Information given START

Lemma groups_text braced old rest u : length old = 16%nat ->
  groups braced 0 byteGroups old 0 rest = Ret (u, None) <->
  is_uuid u /\ Version u <= 5 /\
  ∃ t r, rest = t ++ r /\ map lower t = String u /\ (r = [] \/ braced = true /\ r = [ch "}"]).
Proof.
  intros Ho. split.
  - unfold byteGroups. intros H.
    apply groups_cons in H as (s0 & r0 & b0 & -> & L0 & D0 & _ & _ & H); [|lia].
    apply groups_cons in H as (s1 & r1 & b1 & -> & L1 & D1 & _ & _ & H); [|lia].
    apply groups_cons in H as (s2 & r2 & b2 & -> & L2 & D2 & V & _ & H); [|lia].
    apply groups_cons in H as (s3 & r3 & b3 & -> & L3 & D3 & _ & _ & H); [|lia].
    apply groups_cons in H as (s4 & r4 & b4 & -> & L4 & D4 & _ & T & H); [|lia].
    apply (decode_inv 4) in D0 as (N0 & F0 & M0); [|done]. apply (decode_inv 2) in D1 as (N1 & F1 & M1); [|done].
    destruct (version_char s2 b2 L2 D2) as (b & rest & Hb & Hv).
    apply (decode_inv 2) in D2 as (N2 & F2 & M2); [|done]. apply (decode_inv 2) in D3 as (N3 & F3 & M3); [|done].
    apply (decode_inv 6) in D4 as (N4 & F4 & M4); [|done].
    assert (u = b0 ++ b1 ++ b2 ++ b3 ++ b4) as ->.
    { cbn [groups] in H. injection H as <-. by apply write_groups. }
    split; [|split].
    + split; [rewrite !length_app; lia|by rewrite !Forall_app].
    + subst b2. rewrite Version_parts by done. apply Hv. auto.
    + exists (s0 ++ [dash] ++ s1 ++ [dash] ++ s2 ++ [dash] ++ s3 ++ [dash] ++ s4), r4.
      rewrite String_parts by done. rewrite !map_app, M0, M1, M2, M3, M4. rewrite <- !app_assoc.
      split; [done|]. split; [done|]. by apply too_long_last in T.
  - intros ([Hu Hf] & Hver & t & r & -> & Ht & Hr).
    destruct (text_pieces u t (conj Hu Hf) Ht) as (s0 & s1 & s2 & s3 & s4 & b0 & b1 & b2 & b3 & b4 & -> & -> &
      (N0 & N1 & N2 & N3 & N4) & (L0 & L1 & L2 & L3 & L4) & (D0 & D1 & D2 & D3 & D4)). rewrite <- !app_assoc.
    unfold byteGroups. apply groups_cons; [lia|]. exists s0. do 2 eexists. repeat (split; [by first [apply too_long_inner|done]|]).
    apply groups_cons; [lia|]. exists s1. do 2 eexists. repeat (split; [by first [apply too_long_inner|done]|]).
    apply groups_cons; [lia|]. exists s2. do 2 eexists. do 3 (split; [done|]). split.
    { intros _. destruct (version_char s2 b2 L2 D2) as (b & rest & -> & Hv). rewrite Version_parts in Hver by done. by apply Hv. }
    split; [by apply too_long_inner|].
    apply groups_cons; [lia|]. exists s3. do 2 eexists. repeat (split; [by first [apply too_long_inner|done]|]).
    apply groups_cons; [lia|]. exists s4. do 2 eexists. do 4 (split; [done|]). split; [by apply too_long_last|].
    cbn [groups]. f_equal. f_equal. by apply write_groups.
Qed.

(** The forms of a text: bare, in braces, of which the closing one is optional, and behind the prefix. *)
Definition forms (t text : bytes) : Prop :=
  text = t \/ text = ch "{" :: t \/ text = ch "{" :: t ++ [ch "}"] \/ text = urnPrefix ++ t.

Lemma text_head u t : is_uuid u -> map lower t = String u ->
  length t = 36%nat /\ nth 0 t 0 <> ch "{" /\ take 9 t <> urnPrefix.
Proof.
  intros [Hu Hf] Ht.
  assert (Hl : length t = length (String u)) by (by rewrite <- Ht, length_map).
  destruct (split_uuid u Hu) as (b0 & b1 & b2 & b3 & b4 & -> & N0 & N1 & N2 & N3 & N4).
  rewrite String_parts in Ht, Hl by done. rewrite Forall_app in Hf. destruct Hf as [Hf _].
  split; [rewrite Hl; repeat (rewrite length_app || rewrite length_encode || cbn [length]); lia|].
  destruct b0 as [|b b0]; [done|]. apply Forall_cons in Hf as [Hb _]. destruct t as [|c t]; [done|].
  cbn [map hex_Encode flat_map app] in Ht. injection Ht as Hc _.
  assert (c <> 123 /\ c <> 117) as [H1 H2].
  { pose proof (forall_byte (λ b, (hexDigit (Z.shiftr b 4) <? 103)) b ltac:(by vm_compute) Hb) as E.
    apply Z.ltb_lt in E. unfold lower in Hc. split; intros ->; cbn in Hc; lia. }
  split; [done|]. cbn. intros [= ? _]. chars. done.
Qed.

Lemma uuid_text_of old u text : length old = 16%nat ->
  UnmarshalText text old = Ret (u, None) <->
  is_uuid u /\ Version u <= 5 /\ ∃ t, map lower t = String u /\ forms t text.
Proof.
  intros Hold. unfold UnmarshalText, forms. split.
  - destruct (Nat.ltb_spec (length text) 32) as [|Hl]; [done|].
    destruct (bytes_eqb (take 9 text) urnPrefix) eqn:Eu; cbn [negb andb].
    + intros (Hu & Hv & t & r & Hd & Ht & [->|[[=] _]])%groups_text; [|done]. rewrite app_nil_r in Hd.
      do 2 (split; [done|]). exists t. split; [done|]. do 3 right.
      apply bytes_eqb_eq in Eu. by rewrite <- Eu, <- Hd, take_drop.
    + destruct (Z.eqb_spec (nth 0 text 0) (ch "{")) as [E|E].
      * intros (Hu & Hv & t & r & Hd & Ht & Hr)%groups_text; [|done].
        do 2 (split; [done|]). exists t. split; [done|]. right.
        destruct text as [|c text]; [cbn in Hl; lia|]. cbn in E, Hd. rewrite drop_0 in Hd. subst c text.
        destruct Hr as [->|[_ ->]]; [left; by rewrite app_nil_r|right; by left].
      * intros (Hu & Hv & t & r & Hd & Ht & [->|[[=] _]])%groups_text; [|done]. rewrite app_nil_r in Hd.
        do 2 (split; [done|]). exists t. split; [done|]. by left.
  - intros (Hu & Hv & t & Ht & Hf). destruct (text_head u t Hu Ht) as (Hl & Hb & Hn).
    assert (Hgo : ∀ braced r, (r = [] \/ braced = true /\ r = [ch "}"]) -> groups braced 0 byteGroups old 0 (t ++ r) = Ret (u, None)).
    { intros braced r Hr. apply groups_text; [done|]. do 2 (split; [done|]). by exists t, r. }
    destruct Hf as [->|[->|[->| ->]]].
    + rewrite Hl. cbn [Nat.ltb Nat.leb]. rewrite (proj2 (bytes_eqb_neq _ _) Hn), (proj2 (Z.eqb_neq _ _) Hb).
      cbn [negb andb]. rewrite <- (app_nil_r t). apply Hgo. by left.
    + cbn [length]. rewrite Hl. cbn -[groups urnPrefix]. rewrite (proj2 (bytes_eqb_neq _ _)) by done.
      cbn [negb andb]. rewrite <- (app_nil_r t). apply Hgo. by left.
    + cbn [length]. rewrite length_app, Hl. cbn -[groups urnPrefix]. rewrite (proj2 (bytes_eqb_neq _ _)) by done.
      cbn [negb andb]. apply Hgo. by right.
    + rewrite length_app, Hl. rewrite take_app_length' by done. rewrite (proj2 (bytes_eqb_eq _ _) eq_refl).
      rewrite drop_app_length' by done. rewrite <- (app_nil_r t). apply Hgo. by left.
Qed.

(** C39: a text is read without an error as the UUID [u] exactly when [u] is of a version up to 5 and the text is the
    canonical text of [u] in letters of either case, in one of four forms: bare, behind an opening brace, between braces, or
    behind the prefix; whatever the receiver held before.  So what [String] writes of a version up to 5 is read back, and
    nothing that is accepted is ambiguous.  (A UUID of a later version is written but not read, see [UUIDSamples.version_7];
    the form with the brace left open is accepted though not documented.) *)
Theorem uuid_text old u text (Hold : length old = 16%nat) :
  UnmarshalText text old = Ret (u, None) <->
  is_uuid u /\ Version u <= 5 /\ ∃ t, map lower t = String u /\ forms t text.
Proof. by apply uuid_text_of. Qed.

(** ** The reader of [goetty] *)

Lemma decoded_head s bs c : hex_Decode s = (bs, None) -> (2 <= length s)%nat -> head s = Some c -> c <> dash.
Proof.
  intros Hd Hl Hh ->. destruct s as [|x [|y s]]; [done|cbn in Hl; lia|]. cbn in Hh. by simplify_eq.
Qed.

Lemma goetty_cons g gs u off pre s r bs : (2 <= g)%nat -> pre = [] \/ pre = [dash] ->
  length s = g -> hex_Decode s = (bs, None) ->
  goetty_groups (g :: gs) u off (pre ++ s ++ r) = goetty_groups gs (write u off bs) (off + g / 2) r.
Proof.
  intros Hg Hp Hs Hd. cbn [goetty_groups].
  assert (skipped (pre ++ s ++ r) = Ret (s ++ r)) as ->.
  { destruct s as [|c s]; [cbn in Hs; lia|]. assert (c <> dash) by (eapply decoded_head; [done|lia|done]).
    unfold skipped. destruct Hp as [->| ->]; cbn [app]; rewrite byte_at_first; cbn [mbind outcome_mbind].
    - by rewrite (proj2 (Z.eqb_neq c dash)).
    - by rewrite Z.eqb_refl. }
  cbn [mbind outcome_mbind]. rewrite (proj2 (Nat.ltb_ge _ _)) by (rewrite length_app; lia).
  rewrite take_app_length', drop_app_length' by done. by rewrite Hd.
Qed.

(** It reads the texts of the three forms, of any version, and what follows them is ignored. *)
Lemma goetty_text old u t text : length old = 16%nat -> is_uuid u -> map lower t = String u -> forms t text ->
  goetty_UnmarshalText text old = Ret (u, None).
Proof.
  intros Ho Hu Ht Hform. destruct (text_head u t Hu Ht) as (Hl & Hb & Hn).
  assert (Hgo : ∀ r, goetty_groups byteGroups old 0 (t ++ r) = Ret (u, None)).
  { intros r. destruct (text_pieces u t Hu Ht) as (s0 & s1 & s2 & s3 & s4 & b0 & b1 & b2 & b3 & b4 & -> & -> &
      (N0 & N1 & N2 & N3 & N4) & (L0 & L1 & L2 & L3 & L4) & (D0 & D1 & D2 & D3 & D4)).
    rewrite <- !app_assoc. unfold byteGroups.
    etransitivity; [apply (goetty_cons 8 _ _ _ [] s0 _ b0); auto with lia|]. etransitivity; [apply (goetty_cons 4 _ _ _ [dash] s1 _ b1); auto with lia|].
    etransitivity; [apply (goetty_cons 4 _ _ _ [dash] s2 _ b2); auto with lia|]. etransitivity; [apply (goetty_cons 4 _ _ _ [dash] s3 _ b3); auto with lia|].
    etransitivity; [apply (goetty_cons 12 _ _ _ [dash] s4 _ b4); auto with lia|].
    cbn [goetty_groups]. f_equal. f_equal. by apply write_groups. }
  unfold goetty_UnmarshalText. destruct Hform as [->|[->|[->| ->]]].
  - rewrite Hl. cbn [Nat.ltb Nat.leb]. rewrite (proj2 (bytes_eqb_neq _ _) Hn), (proj2 (Z.eqb_neq _ _) Hb).
    rewrite <- (app_nil_r t). apply Hgo.
  - cbn [length]. rewrite Hl. cbn -[goetty_groups urnPrefix]. rewrite (proj2 (bytes_eqb_neq _ _)) by done.
    rewrite <- (app_nil_r t). apply Hgo.
  - cbn [length]. rewrite length_app, Hl. cbn -[goetty_groups urnPrefix]. rewrite (proj2 (bytes_eqb_neq _ _)) by done. apply Hgo.
  - rewrite length_app, Hl. rewrite take_app_length' by done. rewrite (proj2 (bytes_eqb_eq _ _) eq_refl).
    rewrite drop_app_length' by done. rewrite <- (app_nil_r t). apply Hgo.
Qed.

(** ** The generators *)

Lemma is_uuid_length u : is_uuid u -> length u = 16%nat.
Proof. by intros []. Qed.
Lemma at_u8 u i : is_uuid u -> is_u8 (at_ u i).
Proof.
  intros [_ Hf]. unfold at_. rewrite nth_lookup. destruct (u !! i) as [b|] eqn:E; [exact (Forall_lookup_1 _ _ _ _ Hf E)|].
  unfold is_u8; cbn; lia.
Qed.
Lemma at_insert u i b : (i < length u)%nat -> at_ (<[i := b]> u) i = b.
Proof. intros. unfold at_. by rewrite nth_lookup, list_lookup_insert_eq. Qed.
Lemma at_insert_ne (u : UUID) i j b : i <> j -> at_ (<[i := b]> u) j = at_ u j.
Proof. intros. unfold at_. by rewrite !nth_lookup, list_lookup_insert_ne. Qed.
Lemma is_uuid_insert u i b : is_uuid u -> is_u8 b -> is_uuid (<[i := b]> u).
Proof. intros [H1 H2] Hb. split; [by rewrite length_insert|by apply Forall_insert]. Qed.
#[local] Hint Resolve is_uuid_length at_u8 is_uuid_insert : core.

Information given END

#### Aim of the task
Return all lines from the data that include the string "subst".

#### Written response
    + subst b2. rewrite Version_parts by done. apply Hv. auto.
        destruct text as [|c text]; [cbn in Hl; lia|]. cbn in E, Hd. rewrite drop_0 in Hd. subst c text.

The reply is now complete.